→ **Required action**: Using the material below, copy every line where "Import" appears.

→ **Data shown**:
(* ===== verification/Crypto.v ===== *)
(** Hash functions (src/crypto/src/lib.rs).  SHA-1, SHA-256 and RIPEMD-160 come
    from the rust-crypto package and SipHash-2-4 from the siphasher package: they
    are the operations of a class, with their digest sizes as its laws.  The
    double hashes and the checksum are the repository's own compositions. *)
From Stdlib Require Import ZArith Lia Strings.Byte.
From stdpp Require Import base decidable numbers list.
From S2P Require Import Prelude.

Local Open Scope Z_scope.

Class Crypto := {
  sha1 : bytes -> bytes;
  ripemd160 : bytes -> bytes;
  sha256 : bytes -> bytes;
  (** the two keys and the input *)
  siphash24 : Z -> Z -> bytes -> Z;
}.

(** The documented digest sizes. *)
Class CryptoLaws (C : Crypto) := {
  length_sha1 x : length (sha1 x) = 20%nat;
  length_ripemd160 x : length (ripemd160 x) = 20%nat;
  length_sha256 x : length (sha256 x) = 32%nat;
  siphash24_u64 k0 k1 x : uint 64 (siphash24 k0 k1 x);
}.

Section crypto.
Context `{Crypto}.

Definition dhash160 (input : bytes) : bytes := ripemd160 (sha256 input).
Definition dhash256 (input : bytes) : bytes := sha256 (sha256 input).
Definition checksum (data : bytes) : bytes := take 4 (dhash256 data).

(** The streaming digest [DHash256]: its state is the input so far. *)
Record DHash256 := { hasher : bytes }.
Definition DHash256_new : DHash256 := {| hasher := [] |}.
Definition DHash256_input (self : DHash256) (d : bytes) : DHash256 :=
  {| hasher := hasher self ++ d |}.
Definition DHash256_finish (self : DHash256) : bytes := sha256 (sha256 (hasher self)).

End crypto.

Section laws.
Context `{CryptoLaws}.

Lemma length_dhash160 x : length (dhash160 x) = 20%nat.
Proof. apply length_ripemd160. Qed.

Lemma length_dhash256 x : length (dhash256 x) = 32%nat.
Proof. apply length_sha256. Qed.

Lemma length_checksum x : length (checksum x) = 4%nat.
Proof. unfold checksum. rewrite length_take, length_dhash256. done. Qed.

End laws.

#[export] Hint Rewrite @length_sha1 @length_ripemd160 @length_sha256 @length_dhash160
  @length_dhash256 @length_checksum using typeclasses eauto : rust.

(** A concrete instance with the right digest sizes, for evaluating examples: the
    digest is the input cut or padded to its size. *)
Definition pad (n : nat) (x : bytes) : bytes := take n (x ++ replicate n x00).

Module ExampleCrypto.
#[export] Instance example_crypto : Crypto := {|
  sha1 := pad 20; ripemd160 := pad 20; sha256 := pad 32; siphash24 := fun _ _ _ => 0;
|}.
Lemma length_pad n x : length (pad n x) = n.
Proof. unfold pad. rewrite length_take, length_app, length_replicate. lia. Qed.
#[export] Instance example_crypto_laws : CryptoLaws example_crypto.
Proof. split; intros; [apply length_pad..|done]. Qed.
End ExampleCrypto.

→ **Result**:
From Stdlib Require Import ZArith Lia Strings.Byte.
From stdpp Require Import base decidable numbers list.
From S2P Require Import Prelude.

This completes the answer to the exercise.